Но профессор Сушилов, поддавшийся на таинственное явление зверей, рассказал свое, не менее таинственное, и как раз в ту же самую ночь.
Как известно, смертная казнь совершается на Араго, там у бесконечной тюремной стены ставится гильотина, а это совсем по соседству с Корнетовым. Засидевшись на Монпарнасе в «Куполь» – «un quart de Vichy» (за стаканом Виши), домой ему не хотелось, задумал проведать Корнетова и дорогой наткнулся: «la veuve!»60. И как человек нежный и чувствительный при виде гильотины («la veuve») был он так потрясен, не помнит, как и очутился у себя в Нейи, а хорошо знает, что ни в метро, ни на трамвай не садился.
– При одном воспоминании волосы встают дыбом! – Сушилов, действительно, был взволнован, хотя волосы на его голове только сзади к вороту висли, с голой макушки.
И опять выступил Птицин: Птицин усомнился в Сушиловской гильотине – в газетах не было никакого сообщения, и вернее всего, Сушилов попал не на Араго, а на Порт-Рояль: как раз против рю-де-ля-Сантэ рынок:
– Не гильотину, а укрепляли чугунные стойки для навеса!
За Сушилова заступился его друг Monsieur Dorat: по его мнению, таинственное в мире не прекращается, а во Франции – в Париже, мировом центре, где жизнь так напряжена, среди самых нормальных явлений таинственное неизбежно, это как болотные огоньки из трясины – и явление дрессированных зверей и «la veuve» (гильотины) возможны.
– В «Action Française» в хронике было сообщение, очень интересный случай: на рю-Блорнэ какой-то остановился около камиона, запряженного парой лошадей, и выделывал перед лошадьми что-то странное: и спрашивал и понукал. И ажану он заявил под секретом, что он Мерлин, узнал в лошадях двух своих, обращенных злым волшебством, закадычных друзей и старается снять с них чары и снова обратить в людей, а что сам он скрывается под именем Альбер Мовьель, 53 лет.
– Со мной тоже случай, – сказал со своего возвышения всех выше незаметный Бауткин, – аксидан! Не знаю, каким образом пустил я машину не в том направлении, заволновался, стал поворачивать, наехал на тротуар и ранил ажана. Билет у меня отобрали – целый день канителился.
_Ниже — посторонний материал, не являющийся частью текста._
(* ===== verification/Netip.v ===== *)
(** * Internet addresses

    What the key policies use of Go's [net/netip]: parsing addresses and prefixes,
    masking, printing and containment.  An address is a number of 32 or 128 bits;
    an error of the package is [None], since its text is never looked at. *)

From Stdlib Require Import Ascii.
From S2P Require Import Prelude.

Record Addr := mkAddr { is4 : bool; addr_value : Z; addr_zone : string }.
Definition BitLen (a : Addr) : Z := if is4 a then 32 else 128.

Record NetPrefix := mkPrefix { prefix_addr : Addr; Bits : Z }.
(** [PrefixFrom] drops the zone. *)
Definition PrefixFrom (a : Addr) (bits : Z) : NetPrefix := mkPrefix (mkAddr (is4 a) (addr_value a) "") bits.

(** ** Parsing *)

Definition dot : ascii := "."%char.
Definition colon : ascii := ":"%char.

(** [parseIPv4Fields]: [val] and [digits] are the octet read so far, [fields] the
    octets before it, last first. *)
Fixpoint parse_octets (l : list ascii) (val : Z) (digits : nat) (fields : list Z) : option (list Z) :=
  match l with
  | [] => if (length fields <? 3)%nat then None else Some (val :: fields)
  | c :: rest =>
      if is_digit c then
        if (digits =? 1)%nat && (val =? 0) then None
        else
          let val := val * 10 + (Z.of_N (N_of_ascii c) - 48) in
          if val >? 255 then None else parse_octets rest val (S digits) fields
      else if Ascii.eqb c dot then
        if (digits =? 0)%nat || (match rest with [] => true | _ => false end) then None
        else if (length fields =? 3)%nat then None
        else parse_octets rest 0 O (val :: fields)
      else None
  end.

(** The number of a list of digits in base [2^width], last digit first. *)
Definition number (width : Z) (l : list Z) : Z := foldr (fun d n => Z.shiftl n width + d) 0 l.

Definition parseIPv4 (l : list ascii) : option Addr :=
  fields ← parse_octets l 0 O [];
  Some (mkAddr true (number 8 fields) "").

Definition hex_digit (c : ascii) : option Z :=
  let n := Z.of_N (N_of_ascii c) in
  if ascii_in c 48 57 then Some (n - 48)
  else if ascii_in c 97 102 then Some (n - 97 + 10)
  else if ascii_in c 65 70 then Some (n - 65 + 10)
  else None.

(** The hex digits at the front: how many, their number, and the rest; [None]
    where there are more than four. *)
Fixpoint hex_group (l : list ascii) (off : nat) (acc : Z) : option (nat * Z * list ascii) :=
  match l with
  | [] => Some (off, acc, [])
  | c :: rest =>
      match hex_digit c with
      | None => Some (off, acc, l)
      | Some d => if (3 <? off)%nat then None else hex_group rest (S off) (Z.shiftl acc 4 + d)
      end
  end.

(** The groups read, first first, with the place of the ellipsis. *)
Definition expand (groups : list Z) (ellipsis : option nat) : option (list Z) :=
  match ellipsis with
  | None => if (length groups =? 8)%nat then Some groups else None
  | Some at_ =>
      if (length groups <? 8)%nat
      then Some (take at_ groups ++ repeat 0 (8 - length groups) ++ drop at_ groups)
      else None
  end.

(** The loop of [parseIPv6]; [fuel] bounds the groups, at most eight. *)
Fixpoint parse_groups (fuel : nat) (l : list ascii) (groups : list Z) (ellipsis : option nat) : option (list Z) :=
  match fuel with
  | O => (* all sixteen bytes are read, and something is left *) None
  | S fuel =>
      '(off, acc, rest) ← hex_group l O 0;
      if (off =? 0)%nat then None else
      match rest with
      | [] => expand (groups ++ [acc]) ellipsis
      | c :: rest' =>
          if Ascii.eqb c dot then
            if (if ellipsis then false else negb (length groups =? 6)%nat) || (6 <? length groups)%nat then None
            else
              octets ← parse_octets l 0 O [];
              match octets with
              | [o3; o2; o1; o0] => expand (groups ++ [Z.shiftl o0 8 + o1; Z.shiftl o2 8 + o3]) ellipsis
              | _ => None
              end
          else if negb (Ascii.eqb c colon) then None
          else match rest' with
          | [] => None
          | c' :: rest'' =>
              let groups := groups ++ [acc] in
              if Ascii.eqb c' colon then
                if ellipsis then None
                else match rest'' with
                | [] => expand groups (Some (length groups))
                | _ => if (length groups =? 8)%nat then None else parse_groups fuel rest'' groups (Some (length groups))
                end
              else if (length groups =? 8)%nat then None else parse_groups fuel rest' groups ellipsis
          end
      end
  end.

Fixpoint split_zone (l : list ascii) : list ascii * option (list ascii) :=
  match l with
  | [] => ([], None)
  | c :: rest =>
      if Ascii.eqb c "%"%char then ([], Some rest)
      else let '(before, zone) := split_zone rest in (c :: before, zone)
  end.

Definition parseIPv6 (l : list ascii) : option Addr :=
  let '(s, zone) := split_zone l in
  match zone with
  | Some [] => None
  | _ =>
      let zone := match zone with Some z => String.string_of_list_ascii z | None => ""%string end in
      groups ← match s with
               | c1 :: c2 :: rest =>
                   if Ascii.eqb c1 colon && Ascii.eqb c2 colon then
                     match rest with
                     | [] => Some (repeat 0 8)
                     | _ => parse_groups 8 rest [] (Some O)
                     end
                   else parse_groups 8 s [] None
               | _ => parse_groups 8 s [] None
               end;
      Some (mkAddr false (number 16 (rev groups)) zone)
  end.

(** The first of the three marks decides. *)
Fixpoint address_kind (l : list ascii) : option ascii :=
  match l with
  | [] => None
  | c :: rest => if Ascii.eqb c dot || Ascii.eqb c colon || Ascii.eqb c "%"%char then Some c else address_kind rest
  end.

Definition ParseAddr (s : string) : option Addr :=
  let l := String.list_ascii_of_string s in
  match address_kind l with
  | Some c => if Ascii.eqb c dot then parseIPv4 l else if Ascii.eqb c colon then parseIPv6 l else None
  | None => None
  end.

(** The text before and after the last slash. *)
Fixpoint last_slash (l : list ascii) : option (list ascii * list ascii) :=
  match l with
  | [] => None
  | c :: rest =>
      match last_slash rest with
      | Some (before, behind) => Some (c :: before, behind)
      | None => if Ascii.eqb c "/"%char then Some ([], rest) else None
      end
  end.

Definition parse_bits (s : string) : option Z :=
  match s with
  | EmptyString => None
  | String c rest =>
      if negb (rest =s "") && negb (ascii_in c 49 57) then None
      else if all_digits s then Some (Z.of_N (digits_value 0 s)) else None
  end.

Definition ParsePrefix (s : string) : option NetPrefix :=
  '(before, behind) ← last_slash (String.list_ascii_of_string s);
  ip ← ParseAddr (String.string_of_list_ascii before);
  if negb (is4 ip) && (addr_zone ip <>s "") then None else
  bits ← parse_bits (String.string_of_list_ascii behind);
  if bits >? BitLen ip then None else Some (PrefixFrom ip bits).

(** ** Masks and containment *)

Definition mask (len bits : Z) : Z := Z.shiftl (Z.ones bits) (len - bits).
Definition Masked (p : NetPrefix) : NetPrefix :=
  let a := prefix_addr p in
  mkPrefix (mkAddr (is4 a) (Z.land (addr_value a) (mask (BitLen a) (Bits p))) "") (Bits p).

Definition prefix_Contains (p : NetPrefix) (a : Addr) : bool :=
  let pa := prefix_addr p in
  if (addr_zone a <>s "") || negb (Bool.eqb (is4 pa) (is4 a)) then false
  else Z.land (Z.lxor (addr_value a) (addr_value pa)) (mask (BitLen a) (Bits p)) =? 0.

(** ** Printing *)

Definition field (width index value : Z) : Z := Z.land (Z.shiftr value (width * index)) (Z.ones width).

Definition string4 (value : Z) : string :=
  (Itoa (field 8 3 value) +:+ "." +:+ Itoa (field 8 2 value) +:+ "." +:+ Itoa (field 8 1 value)
   +:+ "." +:+ Itoa (field 8 0 value))%string.

Definition hex_char (d : Z) : ascii := ascii_of_N (Z.to_N (if d <? 10 then 48 + d else 87 + d)).
(** Without the zeros at the front, but with the last digit. *)
Fixpoint skip_zeros (l : list Z) : list Z :=
  match l with
  | 0 :: ((_ :: _) as rest) => skip_zeros rest
  | _ => l
  end.
Definition hex16 (v : Z) : string :=
  String.string_of_list_ascii (map hex_char (skip_zeros [field 4 3 v; field 4 2 v; field 4 1 v; field 4 0 v])).

Definition groups_of (value : Z) : list Z := map (fun i => field 16 (7 - Z.of_nat i) value) (seq 0 8).

(** The length of the run of zeros at the front. *)
Fixpoint zeros (l : list Z) : nat := match l with 0 :: rest => S (zeros rest) | _ => O end.
(** The longest run of two zeros or more, the first of them: [(start, length)]. *)
Fixpoint zero_run (i : nat) (l : list Z) (best : nat * nat) : nat * nat :=
  match l with
  | [] => best
  | _ :: rest =>
      let n := zeros l in
      zero_run (S i) rest (if (2 <=? n)%nat && (snd best <? n)%nat then (i, n) else best)
  end.

Definition string6 (value : Z) : string :=
  let groups := groups_of value in
  let '(start, n) := zero_run 0 groups (0, 0)%nat in
  if (n =? 0)%nat then String.concat ":" (map hex16 groups)
  else (String.concat ":" (map hex16 (take start groups)) +:+ "::"
        +:+ String.concat ":" (map hex16 (drop (start + n) groups)))%string.

Definition addr_String (a : Addr) : string :=
  let zone := if addr_zone a =s "" then ""%string else ("%" +:+ addr_zone a)%string in
  if is4 a then string4 (addr_value a)
  else if Z.shiftr (addr_value a) 32 =? 65535
  then ("::ffff:" +:+ string4 (addr_value a) +:+ zone)%string
  else (string6 (addr_value a) +:+ zone)%string.

Definition prefix_String (p : NetPrefix) : string :=
  (addr_String (prefix_addr p) +:+ "/" +:+ Itoa (Bits p))%string.

(** ** What masking keeps *)

Lemma Masked_idemp p : Masked (Masked p) = Masked p.
Proof. unfold Masked, BitLen. cbn. by rewrite <- Z.land_assoc, Z.land_diag. Qed.

Lemma Contains_Masked p a : prefix_Contains (Masked p) a = prefix_Contains p a.
Proof.
  unfold prefix_Contains, Masked, BitLen. cbn [prefix_addr is4 addr_value Bits].
  destruct (_ || _) eqn:E; [done|]. boolify. apply eqb_prop in H0. rewrite H0. f_equal.
  apply Z.bits_inj'. intros n Hn. rewrite !Z.land_spec, !Z.lxor_spec, Z.land_spec.
  destruct (Z.testbit (mask _ _) n); by rewrite ?andb_true_r, ?andb_false_r.
Qed.

(** A prefix contains the address it was made of. *)
Lemma Contains_self a bits : addr_zone a = ""%string -> prefix_Contains (PrefixFrom a bits) a = true.
Proof.
  intros Hz. unfold prefix_Contains, PrefixFrom. cbn. rewrite Hz, Bool.eqb_reflx, Z.lxor_nilpotent, Z.land_0_l. done.
Qed.

(** ** Round trips *)

Notation chars := String.list_ascii_of_string (only parsing).

Lemma chars_app s t : chars (s +:+ t)%string = chars s ++ chars t.
Proof.
  induction s as [|c s IH]; [done|]. change (c :: chars (s +:+ t)%string = c :: (chars s ++ chars t)). by rewrite IH.
Qed.

Lemma field_range w i v : 0 <= w -> 0 <= field w i v < 2 ^ w.
Proof. intros Hw. unfold field. rewrite Z.land_ones by done. apply Z.mod_pos_bound. lia. Qed.

Lemma field_shift w i v : 0 <= w -> 0 <= i -> field w (i + 1) v = field w i (Z.shiftr v w).
Proof. intros Hw Hi. unfold field. rewrite Z.shiftr_shiftr by lia. do 2 f_equal. lia. Qed.

(** A number is the number of its digits. *)
Lemma number_fields w k v : 0 < w -> 0 <= v < 2 ^ (w * Z.of_nat k) ->
  number w (map (fun i => field w (Z.of_nat i) v) (seq 0 k)) = v.
Proof.
  intros Hw. revert v. induction k as [|k IH]; intros v Hv; cbn.
  - rewrite Z.mul_0_r in Hv. cbn in Hv. lia.
  - rewrite <- seq_shift, map_map.
    erewrite map_ext by (intros i; rewrite Nat2Z.inj_succ; unfold Z.succ; apply field_shift; lia).
    change (foldr _ 0 ?l) with (number w l). rewrite IH.
    + unfold field. rewrite Z.mul_0_r, Z.shiftr_0_r, Z.land_ones, Z.shiftl_mul_pow2, Z.shiftr_div_pow2 by lia.
      rewrite (Z.div_mod v (2 ^ w)) at 3 by lia. lia.
    + rewrite Z.shiftr_div_pow2 by lia. split; [apply Z.div_pos; lia|]. apply Z.div_lt_upper_bound; [lia|].
      rewrite <- Z.pow_add_r by lia. replace (w + w * Z.of_nat k) with (w * Z.of_nat (S k)) by lia. lia.
Qed.

(** *** Dotted addresses *)

Ltac small_number n k := replace n with (Z.of_nat (Z.to_nat n)) by lia;
  let H := fresh in assert (H : (Z.to_nat n < k)%nat) by lia; revert H; generalize (Z.to_nat n).

Lemma parse_octet n rest fields : 0 <= n < 256 ->
  exists d, parse_octets (chars (Itoa n) ++ rest) 0 O fields = parse_octets rest n (S d) fields.
Proof.
  intros Hn. small_number n 256%nat. intros k. do 256 (destruct k as [|k]; [intros _; by eexists|]). lia.
Qed.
И с последним трамваем возвращаюсь домой, соскочил на остановке, подымаюсь по рю Вильгельм, знаете, такая маленькая улица около Эглиз д'Отэй, и чувствую, что надо остановиться; осмотрелся, ни души – да и днем туда никто не заходит! Но тут и начинается грехопадение – ну, прямо, как с неба, откуда ни возьмись: две «ласточки». Слезли с велосипедов, подождали – а потом протокол. Теперь франков 20 придется заплатить и судебные издержки.
Мерлин или этот аксидан оживили Борщка – и Борщок заговорил о каком-то знакомом плонжере, перебившем в ресторане за мойкой посуды три дюжины севрских сервизов – «прямо с выставки старинного фарфора»! и о каком-то шассёре, сбежавшем из отеля – «на побегушках спятил»!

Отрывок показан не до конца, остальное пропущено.